In the Philippines, the underdevelopment caused by semi-colonial, semi-feudal conditions has led to a vast diaspora of Filipinos under the labour export policy. In Canada, they are dying disproportionately of COVID-19. In Canada and the USA, the colonial conditions of Black and Indigenous people have created directly comparable systems of extreme poverty and unemployment, lack of access to clean water and housing, and intense repression in the form of government policy and police violence.
We cannot call for human rights in the Philippines without calling for human rights in Canada and the USA.
We cannot call for human rights in the Philippines without calling for human rights in Canada and the USA. Both Canada and the USA violate human rights in the Philippines, whether through mining and logging companies that violate the rights of peasants and Indigenous People, or through arms sales that fuel the civil war and “anti-terror” actions, or through entangling the Philippines in large geo-political conflicts through the EDCA and VFA.
Both countries engage in the same violations of human rights violations at home, from colonial projects like pipelines in Standing Rock or Wet’suwet’en, to police killings of poor, Black, and Indigenous Peoples. Both countries, like the Philippines, “red-tag” activists and oppressed people in order to expose them to judicial and extra-judicial violence.

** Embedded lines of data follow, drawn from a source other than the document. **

(** What can happen to a min/max popup: its two setters, and everything that
    can happen to the popup base it inherits from. *)
Inductive min_max_event : Type :=
| Call_SetMinMax (aMin aMax : double)
| Call_SetCurrent (aCurrent : double) (aLabel : wxString)
| On_base (e : event).

(** The call that gives a min/max popup its range. *)
Definition sets_range (e : min_max_event) : bool :=
  match e with
  | Call_SetMinMax _ _ => true
  | _ => false
  end.

(** A text popup with another base part. *)
Definition with_text_base (b : STATUS_POPUP) (p : STATUS_TEXT_POPUP) : STATUS_TEXT_POPUP :=
  {| text_base := b; m_statusLine := m_statusLine p |}.

(** What can happen to a text popup: its two setters, and everything that
    can happen to the popup base it inherits from. *)
Inductive text_event : Type :=
| Call_SetText (aText : wxString)
| Call_SetTextColor (aColor : wxColour)
| On_text_base (e : event).

(** The timer owes at most one notification, that of its latest arming. *)
Definition owes_at_most_latest (t : wxTimer) : Prop :=
  pending t = [] \/ exists left, pending t = [(armings t, left)].

Section Histories.

Context `{Collaborators}.

(** A sequence of steps of a popup. *)
Inductive run : STATUS_POPUP -> list event -> STATUS_POPUP -> Prop :=
| run_nil p : run p [] p
| run_cons p e p' es p'' : step p e p' -> run p' es p'' -> run p (e :: es) p''.

Inductive min_max_step
  : STATUS_MIN_MAX_POPUP -> min_max_event -> STATUS_MIN_MAX_POPUP -> Prop :=
| step_SetMinMax p aMin aMax :
    min_max_step p (Call_SetMinMax aMin aMax) (SetMinMax aMin aMax p)
| step_SetCurrent p aCurrent aLabel :
    min_max_step p (Call_SetCurrent aCurrent aLabel) (SetCurrent aCurrent aLabel p)
| step_base p e b' :
    step (base p) e b' -> min_max_step p (On_base e) (with_base b' p).

(** The min/max popups that the frame [aFrame] can ever hold. *)
Inductive min_max_reachable (aFrame : EDA_DRAW_FRAME) : STATUS_MIN_MAX_POPUP -> Prop :=
| min_max_new : min_max_reachable aFrame (new_STATUS_MIN_MAX_POPUP aFrame)
| min_max_next p e p' :
    min_max_reachable aFrame p -> min_max_step p e p' -> min_max_reachable aFrame p'.

(** A sequence of steps of a min/max popup. *)
Inductive min_max_run
  : STATUS_MIN_MAX_POPUP -> list min_max_event -> STATUS_MIN_MAX_POPUP -> Prop :=
| min_max_run_nil p : min_max_run p [] p
| min_max_run_cons p e p' es p'' :
    min_max_step p e p' -> min_max_run p' es p'' -> min_max_run p (e :: es) p''.

Inductive text_step
  : STATUS_TEXT_POPUP -> text_event -> STATUS_TEXT_POPUP -> Prop :=
| step_SetText p aText :
    text_step p (Call_SetText aText) (SetText aText p)
| step_SetTextColor p aColor :
    text_step p (Call_SetTextColor aColor) (SetTextColor aColor p)
| step_text_base p e b' :
    step (text_base p) e b' -> text_step p (On_text_base e) (with_text_base b' p).

(** The text popups that can ever stand on the window [aParent]. *)
Inductive text_reachable (aParent : option wxWindow) : STATUS_TEXT_POPUP -> Prop :=
| text_new : text_reachable aParent (new_STATUS_TEXT_POPUP aParent)
| text_next p e p' :
    text_reachable aParent p -> text_step p e p' -> text_reachable aParent p'.

(** The popup windows in use: the window of a plain popup, of a text popup
    or of a min/max popup, in any state that its constructor, its member
    functions, the passing of time and the notifications of its timer can
    bring it to. *)
Inductive in_use : STATUS_POPUP -> Prop :=
| in_use_plain p : reachable p -> in_use p
| in_use_text aParent p : text_reachable aParent p -> in_use (text_base p)
| in_use_min_max aFrame p : min_max_reachable aFrame p -> in_use (base p).

End Histories.

(** ** A sample set of collaborators, for the examples

    Texts are not formatted, a colour is converted channel by channel with the
    lightness read from the red channel, and the two reds have the lightness
    written into their red channel. *)

Definition byte_to_double (z : Z) : double :=
  if z <? 128 then S754_zero false else d1_0.

Definition sample_black : wxColour := {| col_r := 0; col_g := 0; col_b := 0; col_a := 255 |}.
Definition sample_white : wxColour := {| col_r := 255; col_g := 255; col_b := 255; col_a := 255 |}.
Definition sample_light_red : wxColour := {| col_r := 255; col_g := 102; col_b := 102; col_a := 255 |}.
Definition sample_dark_red : wxColour := {| col_r := 153; col_g := 0; col_b := 0; col_a := 255 |}.

#[local] Instance sample_collaborators : Collaborators :=
  {| GetColour := fun c =>
       match c with
       | wxSYS_COLOUR_BTNTEXT => sample_black
       | _ => sample_white
       end;
     DefaultBackground := sample_white;
     DefaultForeground := sample_black;
     wxDefaultPosition := {| pt_x := 0; pt_y := 0 |};
     wxDefaultSize := {| size_w := 20; size_h := 20 |};
     translate := fun s => s;
     MessageTextFromValue := fun _ _ => "value"%string;
     aAddUnitLabel_default := true;
     COLOR4D_default := {| c4_r := d0_0; c4_g := d0_0; c4_b := d0_0; c4_a := d1_0 |};
     COLOR4D_of_wxColour := fun c =>
       {| c4_r := byte_to_double (col_r c); c4_g := byte_to_double (col_g c);
          c4_b := byte_to_double (col_b c); c4_a := byte_to_double (col_a c) |};
     ToHSL := fun c => (d0_0, d0_0, c4_r c);
     FromHSL := fun c h s l => {| c4_r := l; c4_g := h; c4_b := h; c4_a := c4_a c |};
     ToColour := fun c => if lt (c4_r c) d0_5 then sample_dark_red else sample_light_red;
     ToWxPoint := fun v => {| pt_x := vec_x v; pt_y := vec_y v |};
     sizer_Fit := fun texts => {| size_w := 10 * Z.of_nat (List.length texts); size_h := 12 |} |}.

(** The doubles 5, 6, 10 and 15 of the examples. *)
Definition d5 : double := S754_finite false 5629499534213120 (-50).
Definition d6 : double := S754_finite false 6755399441055744 (-50).
Definition d10 : double := S754_finite false 5629499534213120 (-49).
Definition d15 : double := S754_finite false 8444249301319680 (-49).

Definition sample_frame : EDA_DRAW_FRAME := {| frame_canvas := 1; frame_handler := 2 |}.

(** A min/max popup with the range [0, 10]. *)
Definition sample_popup : STATUS_MIN_MAX_POPUP :=
  SetMinMax d0_0 d10 (new_STATUS_MIN_MAX_POPUP sample_frame).

Definition sample_event : wxKeyEvent := {| ev_type := wxEVT_CHAR_HOOK; ev_keycode := 27 |}.

(** A popup on a plain window, shown and armed for half a second. *)
Definition sample_armed : STATUS_POPUP :=
  Expire 500 (Popup (new_STATUS_POPUP (Some (PlainWindow 7)))).

(** A min/max popup shown for half a second, then given a current value. *)
Definition sample_shown : STATUS_MIN_MAX_POPUP :=
  SetCurrent d5 "clearance"%string
    (with_base (PopupFor 500 (base sample_popup)) sample_popup).

(** A min/max popup whose range is written the wrong way round: [10, 0]. *)
Definition sample_inverted : STATUS_MIN_MAX_POPUP :=
  SetMinMax d10 d0_0 (new_STATUS_MIN_MAX_POPUP sample_frame).

(** * Properties *)

(** ** Comparisons of doubles *)

Lemma SFcompare_antisym (x y : double) :
  SFcompare y x = option_map CompOpp (SFcompare x y).
Proof.
  destruct x as [sx | sx | | sx mx ex], y as [sy | sy | | sy my ey];
    simpl; try reflexivity;
    try (destruct sx; reflexivity); try (destruct sy; reflexivity);
    try (destruct sx, sy; reflexivity).
  destruct sx, sy; simpl; try reflexivity.
  - rewrite (Z.compare_antisym ex ey).
    destruct (ex ?= ey) eqn:E; simpl; try reflexivity.
    change (Pcompare my mx Eq) with (Pos.compare my mx).
    change (Pcompare mx my Eq) with (Pos.compare mx my).
    rewrite (Pos.compare_antisym mx my). reflexivity.
  - rewrite (Z.compare_antisym ex ey).
    destruct (ex ?= ey) eqn:E; simpl; try reflexivity.
    change (Pcompare my mx Eq) with (Pos.compare my mx).
    change (Pcompare mx my Eq) with (Pos.compare mx my).
    rewrite (Pos.compare_antisym mx my). reflexivity.
Qed.

Lemma ge_le (x y : double) : ge x y = le y x.
Proof.
  unfold ge, le. rewrite (SFcompare_antisym x y).
  destruct (SFcompare x y) as [[ | | ] | ]; reflexivity.
Qed.

Lemma gt_lt (x y : double) : gt x y = lt y x.
Proof.
  unfold gt, lt. rewrite (SFcompare_antisym x y).
  destruct (SFcompare x y) as [[ | | ] | ]; reflexivity.
Qed.

Lemma eq_not_lt (x y : double) : eq x y = true -> lt x y = false.
Proof.
  unfold lt, eq. destruct (SFcompare x y) as [[ | | ] | ]; congruence.
Qed.

Lemma eq_not_gt (x y : double) : eq x y = true -> gt x y = false.
Proof.
  unfold gt, eq. destruct (SFcompare x y) as [[ | | ] | ]; congruence.
Qed.

Lemma le_not_gt (x y : double) : le x y = true -> gt x y = false.
Proof.
  unfold gt, le. destruct (SFcompare x y) as [[ | | ] | ]; congruence.
Qed.

Lemma ge_not_lt (x y : double) : ge x y = true -> lt x y = false.
Proof.
  unfold ge, lt. destruct (SFcompare x y) as [[ | | ] | ]; congruence.
Qed.

(** Between +0.0 and +0.0 lie the two zeros and nothing else. *)
Lemma between_zeros (v : double) : ge v d0_0 && le v d0_0 = eq v d0_0.
Proof.
  unfold ge, le, eq, d0_0.
  destruct v as [s | s | | s m e]; simpl; try reflexivity; destruct s; reflexivity.
Qed.

Lemma of_int_0 : of_int 0 = d0_0.
Proof. reflexivity. Qed.

(** ** The min/max popup *)

Section MinMaxProperties.

Context `{Collaborators}.

Lemma SetCurrent_keeps_bounds (aCurrent : double) (aLabel : wxString)
    (p : STATUS_MIN_MAX_POPUP) :
  m_min (SetCurrent aCurrent aLabel p) = m_min p
  /\ m_max (SetCurrent aCurrent aLabel p) = m_max p.
Proof. unfold SetCurrent. destruct (ToHSL _) as [[bg_h bg_s] bg_l]. split; reflexivity. Qed.
(** The strings a pattern stands for. *)
Inductive lang : Regex.re -> list ascii -> Prop :=
| lang_eps : lang Regex.Eps []
| lang_class p c : p c = true -> lang (Regex.Class p) [c]
| lang_seq r s u v : lang r u -> lang s v -> lang (Regex.Seq r s) (u ++ v)
| lang_alt_l r s u : lang r u -> lang (Regex.Alt r s) u
| lang_alt_r r s u : lang s u -> lang (Regex.Alt r s) u
| lang_star_nil r : lang (Regex.Star r) []
| lang_star_cons r u v :
    lang r u -> lang (Regex.Star r) v -> lang (Regex.Star r) (u ++ v).


(** Two settings documents that show the same: equal but for the
    secret and the version counter. *)
Definition shows_same (a b : Settings) : Prop :=
  merchantUPI a = merchantUPI b /\ siteName a = siteName b
  /\ siteEmail a = siteEmail b.

(** * Properties *)

#[local] Arguments createHmac_sha256_hex : simpl never.
#[local] Arguments createSignature : simpl never.
#[local] Arguments MERCHANT_SECRET : simpl never.
#[local] Arguments toString10 : simpl never.
#[local] Arguments template : simpl never.
#[local] Arguments Js.includes : simpl never.
#[local] Arguments Settings_getSettings : simpl never.
#[local] Arguments generateTransactionId : simpl never.
#[local] Arguments generateNote : simpl never.
#[local] Arguments build_phonepe : simpl never.
#[local] Arguments build_paytm : simpl never.
#[local] Arguments Js.parseFloat : simpl never.
#[local] Arguments Js.trim : simpl never.
#[local] Arguments Js.toLowerCase : simpl never.
#[local] Arguments Node.test : simpl never.
#[local] Arguments Js.leb : simpl never.
#[local] Arguments Js.ltb : simpl never.
#[local] Arguments Js.of_Z : simpl never.
#[local] Arguments is_ObjectId : simpl never.
#[local] Arguments Transaction_validate : simpl never.
#[local] Arguments Transaction_new : simpl never.

(** ** The runtime model on known values *)

(** FIPS 180-4, the one-block message. *)
Example sha256_abc :
  Bytes.hex (Sha256.digest (Bytes.of_string "abc"))
  = "ba7816bf8f01cfea414140de5dae2223b00361a396177a9cb410ff61f20015ad".
Proof. vm_compute. reflexivity. Qed.

(** RFC 4231, test case 2. *)
Example hmac_rfc4231_case2 :
  Bytes.hex (Hmac.hmac_sha256 (Bytes.of_string "Jefe")
               (Bytes.of_string "what do ya want for nothing?"))
  = "5bdcc146bf60754e6a042426089575c75a003f089d2739839dec58b964ec3843".
Proof. vm_compute. reflexivity. Qed.

(** [parseFloat] rounds a decimal to the nearest binary64 value, and the
    product with 100 is rounded again before [Math.floor] sees it. *)
Example parseFloat_19_99 :
  Js.parseFloat_string "19.99" = S754_finite false 5626684784446013 (-48).
Proof. vm_compute. reflexivity. Qed.

Example floor_of_19_99_times_100 :
  Js.Math_floor (Js.mul (Js.parseFloat_string "19.99") (Js.of_Z 100)) = Js.of_Z 1998.
Proof. vm_compute. reflexivity. Qed.

Example parseFloat_prefix :
  Js.parseFloat_string "  -0.5e1abc" = Js.of_Z (-5)
  /\ Js.parseFloat_string "abc" = Js.NaN
  /\ Js.falsy (Js.Str "0") = false /\ Js.falsy (Js.Num (S754_zero false)) = true.
Proof. vm_compute. repeat split; reflexivity. Qed.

The Right to Live in Peace
In Canada, the diaspora of Filipino workers also become targets of racist policing. In 2004, 17-year old Jeffrey Reodica was killed by a plainclothes Toronto police officer. Community Alliance for Social Justice (CASJ) worked with the Justice for Jeffrey Coalition. They said in their 2005 statement on the anniversary of Jeffrey’s shooting that his death must be understood in context, as “one among many in Canadian society that point to the issues of racial discrimination, police brutality and police impunity.”
A common thread links those searching for justice in communities terrorized by police brutality from Toronto to Minneapolis to the Philippines. In all countries, oppressed people struggle to live dignified lives. These struggles have their particular causes and expressions, based on the particular experiences and histories of different peoples and places. But they also have general causes and expressions. Among them is the demand for the right of people to live in peace, without fear of unaccountable police violence or the violence of racist power structures.
CASJ promised in that 2005 statement, and we will echo: We will not rest and we cannot have real peace until justice is done.